Nothing much on the financing activities, some repayments of leasing. But we ended then the quarter with a cash balance of NOK 43 million, which is more or less unchanged from the year before. 12-month rolling cash flow from operations was up to NOK 57 million, which is the highest, I guess, we have achieved any time. So that’s satisfactory.
In 2018, we saw a huge spike in our share price in Q3 along with some peer companies as well. There was a rally in the Norwegian stock market for those shares in Q3. It fell back again to old levels, I would say, in Q4 also with the global tech shares dipping at the same time. And since then, it’s been fairly flat since then. So we’re actually now back to a share price which is just north of what it was a year ago.

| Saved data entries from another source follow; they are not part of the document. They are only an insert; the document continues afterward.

(* ===== verification/RegistryAccess.v ===== *)
(** * The built-in registry: who may pull and push

    [internal/services/registryserver]: what the gateway asks before a registry request (auth.go), the names a request may use
    (name.go), the repositories of a workspace and the deletion of a tag (repos.go), and the storage quota with its cache
    (quota.go). The docker password is an API key ([ApiKeys]), or the platform's own token. The registry behind the gateway
    is an argument; the gateway's rewrite of a path is the rule of internal/proxy/goma.go.

    A specification of who may pull from and push to the built-in registry, the proof that [RegistryAccess.authorize] answers it
    exactly, and that what the gateway then asks the registry for lies in the workspace that was authorized. *)
From S2P Require Import Prelude GoStrings GoTime GoText GoWeb Roles ApiScopes Accounts Members AccountFacts MemberHistory MemberInvites ApiKeys ApiAccess AccessRules.
From S2P Require Registry.
#[local] Open Scope Z_scope.
#[local] Open Scope list_scope.

(** ** Reading a request *)

(** [AuthInput] *)
Record auth_input := AuthInput { ai_authorization : string; ai_method : string; ai_uri : string }.

(** [firstSegment], [repoTail] *)
Definition first_segment (repo : string) : string := (cut "/" repo).1.1.
Definition repo_tail (repo : string) : string := (cut "/" repo).1.2.

(** [parseBasic]: the user and the password *)
Definition basic_prefix : string := "Basic ".
Definition parse_basic (header : string) : option (string * string) :=
  let n := String.length basic_prefix in
  if (String.length header <? n)%nat || negb (String.eqb (fold_ascii (str_take n header)) (fold_ascii basic_prefix)) then None
  else
    raw ← base64_decode (trim_wide (str_drop n header));
    match cut ":" raw with
    | (user, pass, true) => if String.eqb user "" || String.eqb pass "" then None else Some (user, pass)
    | _ => None
    end.

(** What a path addresses: the base, the catalog, a repository; a path that climbs out addresses one that cannot exist. *)
Inductive target := Base | Catalog | Repo (repo : string).
Definition nul : string := String "000" EmptyString.
(** The rest of [s] from the first [sub] on; what precedes the last one *)
Fixpoint from_first (sub s : string) : option string :=
  if has_prefix sub s then Some s else match s with EmptyString => None | String _ s => from_first sub s end.
Fixpoint before_last_str (sub s : string) : option string :=
  match s with
  | EmptyString => None
  | String c rest =>
      match before_last_str sub rest with
      | Some p => Some (String c p)
      | None => if has_prefix sub s then Some EmptyString else None
      end
  end.
Definition markers : list string := ["/manifests/"; "/blobs/"; "/tags/"].
(** The path the gateway proxies, as [parseRepo] reads it *)
Definition request_path (uri : string) : string :=
  let p := (cut "?" uri).1.1 in
  let p := default p (from_first "/v2" p) in
  path_clean (default p (path_unescape p)).
(** [parseRepo] *)
Definition parse_repo (uri : string) : target :=
  let p := request_path uri in
  if negb (String.eqb p "/v2") && negb (has_prefix "/v2/" p) then Repo nul
  else
    let p := trim_char "/" (trim_prefix "/v2" p) in
    if String.eqb p "" then Base
    else if String.eqb p "_catalog" then Catalog
    else Repo (default p (head (omap (fun m => before_last_str m p) markers))).

(** [isPush] *)
Definition is_push (method : string) : bool :=
  bool_decide (upper_fold (trim_wide method) ∈ ["PUT"; "POST"; "PATCH"; "DELETE"]).

(** [mountSource] *)
Definition mount_source (uri : string) : string :=
  match cut "?" uri with
  | (_, q, true) =>
      match parse_query q with
      | None => if contains "from=" q then nul else ""
      | Some l => trim_char "/" (trim_wide (query_get "from" l))
      end
  | _ => ""
  end.

(** The gateway's rewrite: the segment after [/v2/], when another one follows, becomes the namespace. *)
Definition gateway_rewrite (ns path : string) : string :=
  match cut_prefix "/v2/" path with
  | Some rest =>
      match cut "/" rest with
      | (segment, rest, true) => if String.eqb segment "" then path else "/v2/" +:+ ns +:+ "/" +:+ rest
      | _ => path
      end
  | None => path
  end.

(** ** The storage quota and its cache: quota.go *)

Definition usage_ttl : duration := 60 * second.
Record usage := Usage {
  us_bytes : gmap N Z; us_at : gmap N instant; us_refresh : gset N; us_quota : Z; us_quota_at : instant }.
Definition no_usage : usage := Usage ∅ ∅ ∅ 0 0.

(** [quotaMB]; [settings] is the quota of the settings' row, [None] when it cannot be read. *)
Definition quota_mb (settings : option Z) (t : instant) (us : usage) : usage * Z :=
  if t - us_quota_at us <? usage_ttl then (us, us_quota us)
  else match settings with
       | None => (us, 0)
       | Some q => (Usage (us_bytes us) (us_at us) (us_refresh us) q t, q)
       end.
(** [quotaExceeded] *)
Definition fresh_usage (t : instant) (us : usage) (ws : N) : option Z :=
  match us_bytes us !! ws with
  | Some bytes => if t - default 0 (us_at us !! ws) <? usage_ttl then Some bytes else None
  | None => None
  end.
Definition quota_exceeded (settings : option Z) (t : instant) (ws : N) (us : usage) : usage * bool :=
  let '(us, mb) := quota_mb settings t us in
  if mb <=? 0 then (us, false)
  else
    match fresh_usage t us ws with
    | Some bytes => (us, wrap64 (mb * 1024 * 1024) <=? bytes)
    | None => (Usage (us_bytes us) (us_at us) ({[ws]} ∪ us_refresh us) (us_quota us) (us_quota_at us), false)
    end.
(** [refreshUsage] at its end; [total] is what the walk of the registry gave. *)
Definition refresh_usage (total : option Z) (t : instant) (ws : N) (us : usage) : usage :=
  let done_ := us_refresh us ∖ {[ws]} in
  match total with
  | None => Usage (us_bytes us) (us_at us) done_ (us_quota us) (us_quota_at us)
  | Some n => Usage (<[ws := n]> (us_bytes us)) (<[ws := t]> (us_at us)) done_ (us_quota us) (us_quota_at us)
  end.

(** ** The decision: auth.go *)

Inductive reason :=
| NoCredentials | BadToken | CatalogDenied | UnknownNamespace | NeedsPushScope | NeedsPullScope
| AppUnresolved | OtherRepository (app : string) | OtherWorkspace | NotMember | RoleTooLow
| BadMount | UnknownMount | CrossMount | QuotaExceeded.
(** [AuthResult] *)
Record auth_result := AuthResult {
  ar_status : Z; ar_challenge : bool; ar_workspace : string; ar_ws : N; ar_user : N; ar_namespace : string; ar_reason : option reason }.
Definition allow (name : string) (ws user : N) (ns : string) : auth_result := AuthResult 200 false name ws user ns None.
Definition deny (r : reason) : auth_result := AuthResult 403 false "" 0 0 "" (Some r).
Definition challenge (r : reason) : auth_result := AuthResult 401 true "" 0 0 "" (Some r).
(** [Allowed] *)
Definition allowed_result (r : auth_result) : bool := ar_status r =? 200.

(** [scopeAllows], [roleAllows] *)
Definition scope_allows (k : api_key) (push : bool) : bool :=
  if push then scope_satisfies (k_scopes k) scope_write || scope_satisfies (k_scopes k) scope_deploy || has_scope k scope_registry_write
  else scope_satisfies (k_scopes k) scope_read || has_scope k scope_registry_read.
Definition role_allows (role : string) (push : bool) : bool := at_least role (if push then role_developer else role_viewer).

(** What the service is made with: the platform's token (empty when there is none), the applications when it can resolve them,
    and the quota of its settings, when it keeps usage *)
Record registry_service := RegistryService {
  rs_platform : string; rs_apps : option (list app_ref); rs_quota : option (option Z) }.

(** [platformToken]: the configured one, else the one derived from the master key *)
Definition platform_token (configured derived : string) : string :=
  let t := trim_space configured in if String.eqb t "" then derived else t.

Section Authorize.
Context (g : registry_service).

The board yesterday upheld its decision to propose a dividend of NOK 0.25 per share, which will be probably ratified by the Annual Meeting on May 21, which means the share would go ex dividend on the 22nd if it goes through. I’m happy to say that we have managed to get as many as 130 of our employees, so more than 1/4 of our global employees, have taken shareholding in the Itera share. And they combined own 36% of the shares.

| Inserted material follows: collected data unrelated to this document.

Lemma snoc_split {A} (pre : list A) x (P : list A -> A -> Prop) :
  (exists pre1 i post, pre ++ [x] = pre1 ++ i :: post /\ P pre1 i) <->
  (exists pre1 i post, pre = pre1 ++ i :: post /\ P pre1 i) \/ P pre x.
Proof.
  split.
  - intros (pre1 & i & post & E & H). destruct post as [|y post] using rev_ind; [right|left; clear IHpost].
    + by apply app_inj_tail in E as [<- <-].
    + rewrite app_comm_cons, app_assoc in E. apply app_inj_tail in E as [-> _]. by exists pre1, i, post.
  - intros [(pre1 & i & post & -> & H)|H].
    + exists pre1, i, (post ++ [x]). by rewrite <- app_assoc.
    + by exists pre, x, [].
Qed.
Lemma kept_keep_one i st effs rep app :
  kept (GcState (keep_one i st) effs rep) app = kept st app + (if same_app app i then 1 else 0).
Proof.
  unfold kept, keep_one, same_app; cbn. destruct (N.eqb_spec (app_key i) app) as [->|].
  - by rewrite lookup_insert_eq.
  - by rewrite lookup_insert_ne, Z.add_0_r.
Qed.
Lemma swept_step pre st i : swept pre st -> swept (pre ++ [i]) (step st i).
Proof.
  intros [Hc He Hd]. destruct (Hc (app_key i)) as [Hle Hlt].
  assert (Hspare : ~ condemned policy cutoff p pre i -> forall e, e ∈ gs_effects st <->
    exists pre1 j post, pre ++ [i] = pre1 ++ j :: post /\ condemned policy cutoff p pre1 j /\ effects_of j e).
  { intros Hn e. rewrite He, (snoc_split pre i (fun a j => condemned policy cutoff p a j /\ effects_of j e)). naive_solver. }
  assert (Hcount : forall effs rep app, kept (GcState (keep_one i st) effs rep) app <= rank (pre ++ [i]) app /\
    (kept (GcState (keep_one i st) effs rep) app < rt_keep policy -> kept (GcState (keep_one i st) effs rep) app = rank (pre ++ [i]) app)).
  { intros effs rep app. rewrite kept_keep_one, rank_snoc. specialize (Hc app). destruct (same_app app i); lia. }
  unfold step, gc_step. destruct (holds p i) eqn:Hh.
  { split; cbn; [apply Hcount| |done]. apply Hspare. intros [H _ _]. congruence. }
  destruct (Z.ltb_spec (kept st (app_key i)) (rt_keep policy)) as [Hk|Hk].
  { split; cbn; [apply Hcount| |done]. apply Hspare. intros [_ _ H]. lia. }
  assert (Hskip : forall app, kept st app <= rank (pre ++ [i]) app /\ (kept st app < rt_keep policy -> kept st app = rank (pre ++ [i]) app)).
  { intros app. rewrite rank_snoc. specialize (Hc app). unfold same_app. destruct (N.eqb_spec (app_key i) app) as [<-|]; lia. }
  destruct (Z.ltb_spec cutoff (ig_created i)) as [Hy|Hy].
  { split; cbn; [apply Hskip| |done]. apply Hspare. intros [_ H _]. lia. }
  assert (Hcond : condemned policy cutoff p pre i) by (split; [done|exact Hy|by etrans]).
  destruct (fails (ig_id i)) eqn:Hf; (split; cbn [gs_kept gs_effects gs_report gr_deleted];
    [apply Hskip| |by rewrite Hd, ?rows_dropped_app, rows_dropped_removal, ?Z.add_0_r]);
    intros e; rewrite ?elem_of_app, He, (snoc_split pre i (fun a j => condemned policy cutoff p a j /\ effects_of j e));
    unfold effects_of at 3; rewrite ?list_elem_of_singleton; naive_solver congruence.
Qed.
Lemma swept_loop all : swept all (gc_loop policy cutoff p remover fails all).
Proof.
  unfold gc_loop. induction all as [|i all IH] using rev_ind.
  - split; cbn; [|intros e; split; [by intros ?%elem_of_nil|intros (pre1 & i & post & E & _); by destruct pre1]|done].
    intros app. unfold kept, rank; cbn. rewrite lookup_empty. cbn. lia.
  - rewrite foldl_app. cbn. by apply swept_step.
Qed.
End Loop.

Obviously, highly skewed in terms of the holdings with Arne Mjøs, who’s our CEO, owning or controlling just over 30% of the shares. And the rest of management have approximately 5% of the shares. But it’s — I think it’s very good for the company and for the combined incentives of our employees to have this share ownership.
Looking at the balance sheet, this is where this IFRS 16 lease accounting standard really shows its effect. We — at January 1 when adopting the standards, we capitalized NOK 54 million of lease commitments in our balance sheet, so both on the asset side and the liability side. This is more or less entirely related to our facility lease agreements. So the value that we have put on the balance sheet is the discounted value of our future lease obligations in that respect.
So that means if we have like 4, 5 years left of our lease at the head office, for example, we have to capitalize this whole future cash flow to the balance sheet. So that — at the end of Q1, that represented so-called the right-of-use assets of NOK 50 million that we wouldn’t have under the previous standards. And that’s — the opposite of that you will find partly as current liabilities with the next 12 months of lease obligations in there. And then the remaining lease obligations are in the noncurrent liabilities then obviously.
Yes, so that was it from the financial section. On the future outlook, we don’t guide the market specifically, but we can reiterate the story from the last quarterly presentation really that the market is attractive. Every business is going digital in some way or another or at some speed or another. So there’s a lot of potential business there also in taking the traditional data center services to the cloud and migrating the applications.
We experience a very tough labor market in the Nordics because there’s just not enough capacity in the marketplace to fulfill all the client demands that we have. So there’s — it’s tough to attract sufficiently number of new talents, and we obviously see that also being reflected both on the salary side but also gives us an opportunity to shift these added costs over to customers. We’re well positioned in the sense that we have almost half of our capacity in nearshore, Ukraine and Slovakia, where there’s a lot more IT consultants available and, as such, a lot better scalability.
So yes. So that’s pretty much it. We will return on August 21 to report on our Q2 figures. Until then, I wish you a nice Friday and a nice weekend when that comes and look forward to seeing you back then in August. Thank you.